(* ===== verification/Places.v ===== *)
(** Places: reading and writing a field through a pointer.

    The bindings reach into the memory of the backend by field, as in
    [( *node).spec.type_.rtype] or [( *prc).meta.pinned.entry]. [Layout] gives
    such a place an offset and a type; this file shows that this is the field
    the typed reading of the whole value has: a read through the pointer is a
    projection and a write an update of one field, also inside nested structures
    and unions. *)

From S2P Require Import Prelude BitField Layout SysTypes World.

(** * Projection and update of values *)

(** The part of a value a path leads to: the component of a structure; inside a
    union, what the bytes there are as a value of the place's type. *)
Fixpoint project (t : ty) (path : list string) (v : val) : option val :=
  match path with
  | [] => Some v
  | n :: path' =>
      match t, v with
      | TStruct _ fs, VList vs =>
          match assoc n fs, assoc n (zip (List.map fst fs) vs) with
          | Some t', Some v' => project t' path' v'
          | _, _ => None
          end
      | TUnion _ _, VRaw bs =>
          match offset_path t path with Some (o, t') => decode t' (slice o (size_of t') bs) | None => None end
      | _, _ => None
      end
  end.

(** Bytes overwritten from offset [o] on. *)
Definition splice (o : Z) (new bs : list Z) : list Z :=
  take (Z.to_nat o) bs ++ new ++ drop (Z.to_nat o + length new) bs.

(** Replace the component of the field [n]. *)
Fixpoint set_field (n : string) (x : val) (fs : list (string * ty)) (vs : list val) : list val :=
  match fs, vs with
  | f :: fs, v :: vs => if String.eqb n (fst f) then x :: vs else v :: set_field n x fs vs
  | _, _ => vs
  end.

(** The value with the bytes of one of its fields overwritten; [None] when they
    are no value of the field's type. *)
Fixpoint update (t : ty) (path : list string) (new : list Z) (v : val) : option val :=
  match path with
  | [] => decode t new
  | n :: path' =>
      match t, v with
      | TStruct _ fs, VList vs =>
          match assoc n fs, assoc n (zip (List.map fst fs) vs) with
          | Some t', Some v' =>
              match update t' path' new v' with
              | Some x => Some (VList (set_field n x fs vs))
              | None => None
              end
          | _, _ => None
          end
      | TUnion _ _, VRaw bs =>
          match offset_path t path with Some (o, _) => Some (VRaw (splice o new bs)) | None => None end
      | _, _ => None
      end
  end.

(** * Slices and overwritten bytes *)

Lemma lookup_slice {A} o n (l : list A) i :
  0 <= o -> slice o n l !! i = if decide (Z.of_nat i < n) then l !! (Z.to_nat o + i)%nat else None.
Proof.
  intros Ho. unfold slice. case_decide.
  - rewrite lookup_take_lt by lia. apply lookup_drop.
  - apply lookup_take_ge. lia.
Qed.

Lemma lookup_splice o new bs i :
  0 <= o -> o + Z.of_nat (length new) <= Z.of_nat (length bs) ->
  splice o new bs !! i =
  if decide (o <= Z.of_nat i < o + Z.of_nat (length new)) then new !! (i - Z.to_nat o)%nat else bs !! i.
Proof.
  intros Ho Hl. unfold splice. case_decide.
  - rewrite lookup_app_r, lookup_app_l; rewrite ?length_take; [f_equal; lia|lia..].
  - destruct (decide (Z.of_nat i < o)).
    + rewrite lookup_app_l by (rewrite length_take; lia). apply lookup_take_lt. lia.
    + rewrite !lookup_app_r by (rewrite ?length_take; lia). rewrite lookup_drop, length_take. f_equal. lia.
Qed.

Lemma length_splice o new bs :
  0 <= o -> o + Z.of_nat (length new) <= Z.of_nat (length bs) -> length (splice o new bs) = length bs.
Proof. intros. unfold splice. rewrite !length_app, length_take, length_drop. lia. Qed.

Lemma slice_slice {A} o n o' n' (bs : list A) :
  0 <= o -> 0 <= o' -> o' + n' <= n -> slice o' n' (slice o n bs) = slice (o + o') n' bs.
Proof.
  intros Ho Ho' Hn. apply list_eq. intros i. rewrite !lookup_slice by lia.
  repeat case_decide; [f_equal; lia|lia|done].
Qed.

Lemma slice_splice_apart o new bs o' n' :
  0 <= o -> 0 <= o' -> o + Z.of_nat (length new) <= Z.of_nat (length bs) ->
  o' + n' <= o \/ o + Z.of_nat (length new) <= o' ->
  slice o' n' (splice o new bs) = slice o' n' bs.
Proof.
  intros Ho Ho' Hl Ha. apply list_eq. intros i. rewrite !lookup_slice, lookup_splice by lia.
  repeat case_decide; (done || lia).
Qed.

Lemma slice_splice_in o new bs o' n' :
  0 <= o -> 0 <= o' -> o' + n' <= Z.of_nat (length bs) -> o + Z.of_nat (length new) <= n' ->
  slice o' n' (splice (o' + o) new bs) = splice o new (slice o' n' bs).
Proof.
  intros Ho Ho' Hl Hn. apply list_eq. intros i.
  rewrite lookup_splice by (rewrite ?length_slice; lia).
  rewrite !lookup_slice, lookup_splice by lia. repeat case_decide; try (done || lia). f_equal. lia.
Qed.

Lemma splice_all new bs : length new = length bs -> splice 0 new bs = new.
Proof. intros E. unfold splice. rewrite drop_ge by (rewrite E; lia). apply app_nil_r. Qed.

Lemma splice_zero_prefix o new n bs :
  0 <= o -> o + Z.of_nat (length new) <= n -> n <= Z.of_nat (length bs) ->
  slice 0 n (splice o new bs) = splice o new (slice 0 n bs).
Proof. intros. rewrite <-(slice_splice_in o new bs 0 n) by lia. done. Qed.

(** * Fields of structures *)

Section fields.
Context (r : repr).

(** The offsets of the fields placed from [cur] on. *)
Definition places (cur : Z) (fs : list (string * ty)) : list (string * Z) :=
  zip (List.map fst fs) (fst (place r cur (List.map (fun f => layout (snd f)) fs))).

Lemma places_cons cur f fs :
  places cur (f :: fs) =
  let o := round_up cur (field_align r (align_of (snd f))) in
  (fst f, o) :: places (o + size_of (snd f)) fs.
Proof.
  unfold places, align_of, size_of. cbn [List.map place]. destruct (layout (snd f)) as [sz al]. cbn [fst snd].
  by destruct (place r _ _) as [os e].
Qed.

(** The place of a field lies between the start and the end of the fields. *)
Lemma assoc_places n cur fs o t' :
  repr_ok r = true -> forallb (fun f => ty_ok (snd f)) fs = true ->
  assoc n (places cur fs) = Some o -> assoc n fs = Some t' ->
  cur <= o /\ o + size_of t' <= snd (place r cur (List.map (fun f => layout (snd f)) fs)).
Proof.
  intros Hr. revert cur. induction fs as [|f fs IH]; intros cur Hok Ho Ht; [done|].
  cbn in Hok. apply andb_true_iff in Hok as [Hf Hok]. destruct (layout_sound _ Hf) as [[Hsz Hal] _].
  rewrite places_cons in Ho. cbn zeta in Ho. destruct f as [m t]. cbn [assoc List.map place fst snd] in *.
  unfold size_of, align_of in *. destruct (layout t) as [sz al] eqn:El. cbn [fst snd] in *.
  destruct (round_up_spec cur (field_align r al)) as [Hc _]; [by apply field_align_pos|].
  set (o1 := round_up cur (field_align r al)) in *.
  pose proof (place_end r (o1 + sz) _ Hr (fields_layout_ok fs Hok)) as He.
  specialize (IH (o1 + sz) Hok). destruct (place r (o1 + sz) _) as [os e]. cbn [snd] in *.
  destruct (String.eqb n m); simplify_eq; [rewrite El; cbn; lia|].
  destruct (IH Ho Ht). unfold size_of in *. lia.
Qed.

Lemma decode_fields_read bs cur fs vs n o t' :
  decode_fields decode r bs cur fs = Some vs -> assoc n (places cur fs) = Some o -> assoc n fs = Some t' ->
  decode t' (slice o (size_of t') bs) = assoc n (zip (List.map fst fs) vs).
Proof.
  revert cur vs. induction fs as [|f fs IH]; intros cur vs Hd Ho Ht; [done|].
  cbn [decode_fields] in Hd. rewrite places_cons in Ho. cbn zeta in *. destruct f as [m t]. cbn [fst snd] in *.
  set (o1 := round_up cur _) in *.
  destruct (decode t _) as [v|] eqn:Ev; [|done]. destruct (decode_fields _ _ _ _ _) as [vs'|] eqn:Evs; simplify_eq.
  cbn [assoc List.map zip fst] in *. cbn. destruct (String.eqb n m); simplify_eq; [done|]. by eapply IH.
Qed.

(** Overwriting before the fields changes none of them. *)
Lemma decode_fields_before bs o new cur fs :
  repr_ok r = true -> forallb (fun f => ty_ok (snd f)) fs = true ->
  0 <= o -> o + Z.of_nat (length new) <= cur -> o + Z.of_nat (length new) <= Z.of_nat (length bs) ->
  decode_fields decode r (splice o new bs) cur fs = decode_fields decode r bs cur fs.
Proof.
  intros Hr Hok Ho Hcur Hl. revert cur Hcur. induction fs as [|f fs IH]; intros cur Hcur; [done|].
  cbn in Hok. apply andb_true_iff in Hok as [Hf Hok]. destruct (layout_sound _ Hf) as [[Hsz Hal] _].
  cbn [decode_fields]. cbn zeta. fold (size_of (snd f)) (align_of (snd f)) in *.
  destruct (round_up_spec cur (field_align r (align_of (snd f)))) as [Hc _]; [by apply field_align_pos|].
  rewrite slice_splice_apart by lia. rewrite IH by (done || lia). done.
Qed.

(** Overwriting inside one field changes that one only. *)
Lemma decode_fields_write bs cur fs vs n o t' o' new x :
  repr_ok r = true -> forallb (fun f => ty_ok (snd f)) fs = true -> 0 <= cur ->
  snd (place r cur (List.map (fun f => layout (snd f)) fs)) <= Z.of_nat (length bs) ->
  decode_fields decode r bs cur fs = Some vs -> assoc n (places cur fs) = Some o -> assoc n fs = Some t' ->
  0 <= o' -> o' + Z.of_nat (length new) <= size_of t' ->
  decode t' (splice o' new (slice o (size_of t') bs)) = x ->
  decode_fields decode r (splice (o + o') new bs) cur fs =
  match x with Some x => Some (set_field n x fs vs) | None => None end.
Proof.
  intros Hr Hok Hcur Hend Hd Ho Ht Ho' Hn Hx.
  revert cur vs Hcur Hend Hd Ho. induction fs as [|f fs IH]; intros cur vs Hcur Hend Hd Ho; [done|].
  pose proof (assoc_places _ _ _ _ _ Hr Hok Ho Ht) as Hb.
  cbn [decode_fields] in *. rewrite places_cons in Ho. cbn zeta in *.
  cbn in Hok. apply andb_true_iff in Hok as [Hf Hok]. destruct (layout_sound _ Hf) as [[Hsz Hal] _].
  fold (size_of (snd f)) (align_of (snd f)) in *.
  destruct (round_up_spec cur (field_align r (align_of (snd f)))) as [Hc _]; [by apply field_align_pos|].
  set (o1 := round_up cur _) in *.
  destruct (decode (snd f) _) as [v|] eqn:Ev; [|done].
  destruct (decode_fields _ _ _ _ _) as [vs'|] eqn:Evs; simplify_eq.
  assert (He : snd (place r (o1 + size_of (snd f)) (List.map (fun f => layout (snd f)) fs)) <= Z.of_nat (length bs)).
  { revert Hend. subst o1. unfold size_of, align_of. cbn [List.map place]. destruct (layout (snd f)) as [sz al]. cbn.
    destruct (place r (_ + sz) _) as [os e]. cbn. tauto. }
  pose proof (place_end r (o1 + size_of (snd f)) _ Hr (fields_layout_ok fs Hok)) as He'.
  destruct f as [m t]. cbn [assoc fst snd set_field] in *. destruct (String.eqb n m); simplify_eq.
  - rewrite slice_splice_in by lia. rewrite decode_fields_before, Evs by (done || lia).
    by destruct (decode t' _).
  - assert (o1 + size_of t <= o).
    { by destruct (assoc_places n (o1 + size_of t) fs o t' Hr Hok Ho Ht). }
    rewrite slice_splice_apart, Ev by lia. rewrite (IH Hok Ht (o1 + size_of t) vs') by (done || lia).
    by destruct (decode t' _).
Qed.
End fields.

Lemma decode_fields_assoc r bs cur fs vs n t' :
  decode_fields decode r bs cur fs = Some vs -> assoc n fs = Some t' ->
  is_Some (assoc n (zip (List.map fst fs) vs)).
Proof.
  revert cur vs. induction fs as [|[m t] fs IH]; intros cur vs Hd Ht; [done|]. cbn in Hd.
  destruct (decode t _); [|done]. destruct (decode_fields _ _ _ _ _) eqn:E; simplify_eq.
  cbn in *. destruct (String.eqb n m); [done|]. by eapply IH.
Qed.

(** Overwritten memory. *)
Lemma load_splice m a o new bs :
  0 <= o -> o + Z.of_nat (length new) <= Z.of_nat (length bs) -> load m a (length bs) = Some bs ->
  load (store m (a + o) new) a (length bs) = Some (splice o new bs).
Proof.
  intros Ho Hl Hload. destruct (proj2 (load_mapped (store m (a + o) new) a (length bs))) as [bs' E].
  { apply store_mapped, load_mapped. by rewrite Hload. }
  rewrite E. f_equal. apply list_eq. intros i. rewrite lookup_splice by done.
  destruct (decide (i < length bs)%nat) as [Hi|Hi].
  - rewrite (load_lookup _ _ _ _ _ E Hi). case_decide.
    + replace (a + Z.of_nat i) with (a + o + Z.of_nat (i - Z.to_nat o)) by lia. apply store_lookup_in. lia.
    + rewrite store_lookup_out by lia. symmetry. by eapply load_lookup.
  - rewrite decide_False by lia. rewrite !lookup_ge_None_2; [done|lia|]. rewrite (load_length _ _ _ _ E). lia.
Qed.

(** * Paths *)

Lemma struct_place r fs n o t' :
  ty_ok (TStruct r fs) = true -> offset_of (TStruct r fs) n = Some o -> assoc n fs = Some t' ->
  assoc n (places r 0 fs) = Some o /\ 0 <= o /\ o + size_of t' <= size_of (TStruct r fs).
Proof.
  intros Hok Ho Ht. pose proof (struct_size_bounds _ _ Hok). cbn in Hok. apply andb_true_iff in Hok as [Hr Hfs].
  split; [exact Ho|]. destruct (assoc_places r n 0 fs o t' Hr Hfs Ho Ht). lia.
Qed.

Lemma assoc_ok n fs (t' : ty) : forallb (fun f => ty_ok (snd f)) fs = true -> assoc n fs = Some t' -> ty_ok t' = true.
Proof.
  induction fs as [|[m t] fs IH]; cbn; [done|]. intros [? ?]%andb_true_iff.
  destruct (String.eqb n m); intros; simplify_eq; auto.
Qed.

Lemma union_place r fs n o t' :
  ty_ok (TUnion r fs) = true -> offset_of (TUnion r fs) n = Some o -> assoc n fs = Some t' ->
  o = 0 /\ size_of t' <= size_of (TUnion r fs).
Proof.
  intros Hok Ho Ht. cbn in Hok. apply andb_true_iff in Hok as [Hr Hfs]. split.
  - clear -Ho. cbn in Ho. induction fs as [|[m t] fs IH]; cbn in Ho; [done|].
    destruct (String.eqb n m); [by simplify_eq|auto].
  - unfold size_of. cbn [layout fst]. set (al := struct_align r _).
    assert (0 < al) by by apply struct_align_pos.
    etrans; [|apply (round_up_spec _ al); done]. clear -Ht.
    induction fs as [|[m t] fs IH]; cbn in *; [done|]. destruct (String.eqb n m); simplify_eq; [|specialize (IH Ht)]; lia.
Qed.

────────

### To do
Begin with the line that has "cbn [assoc List.map zip" in the listing above and end after the line that has "fs)) <= Z.of_nat (length bs) ->"; output those lines exactly.

### Your solution
  cbn [assoc List.map zip fst] in *. cbn. destruct (String.eqb n m); simplify_eq; [done|]. by eapply IH.
Qed.

(** Overwriting before the fields changes none of them. *)
Lemma decode_fields_before bs o new cur fs :
  repr_ok r = true -> forallb (fun f => ty_ok (snd f)) fs = true ->
  0 <= o -> o + Z.of_nat (length new) <= cur -> o + Z.of_nat (length new) <= Z.of_nat (length bs) ->
  decode_fields decode r (splice o new bs) cur fs = decode_fields decode r bs cur fs.
Proof.
  intros Hr Hok Ho Hcur Hl. revert cur Hcur. induction fs as [|f fs IH]; intros cur Hcur; [done|].
  cbn in Hok. apply andb_true_iff in Hok as [Hf Hok]. destruct (layout_sound _ Hf) as [[Hsz Hal] _].
  cbn [decode_fields]. cbn zeta. fold (size_of (snd f)) (align_of (snd f)) in *.
  destruct (round_up_spec cur (field_align r (align_of (snd f)))) as [Hc _]; [by apply field_align_pos|].
  rewrite slice_splice_apart by lia. rewrite IH by (done || lia). done.
Qed.

(** Overwriting inside one field changes that one only. *)
Lemma decode_fields_write bs cur fs vs n o t' o' new x :
  repr_ok r = true -> forallb (fun f => ty_ok (snd f)) fs = true -> 0 <= cur ->
  snd (place r cur (List.map (fun f => layout (snd f)) fs)) <= Z.of_nat (length bs) ->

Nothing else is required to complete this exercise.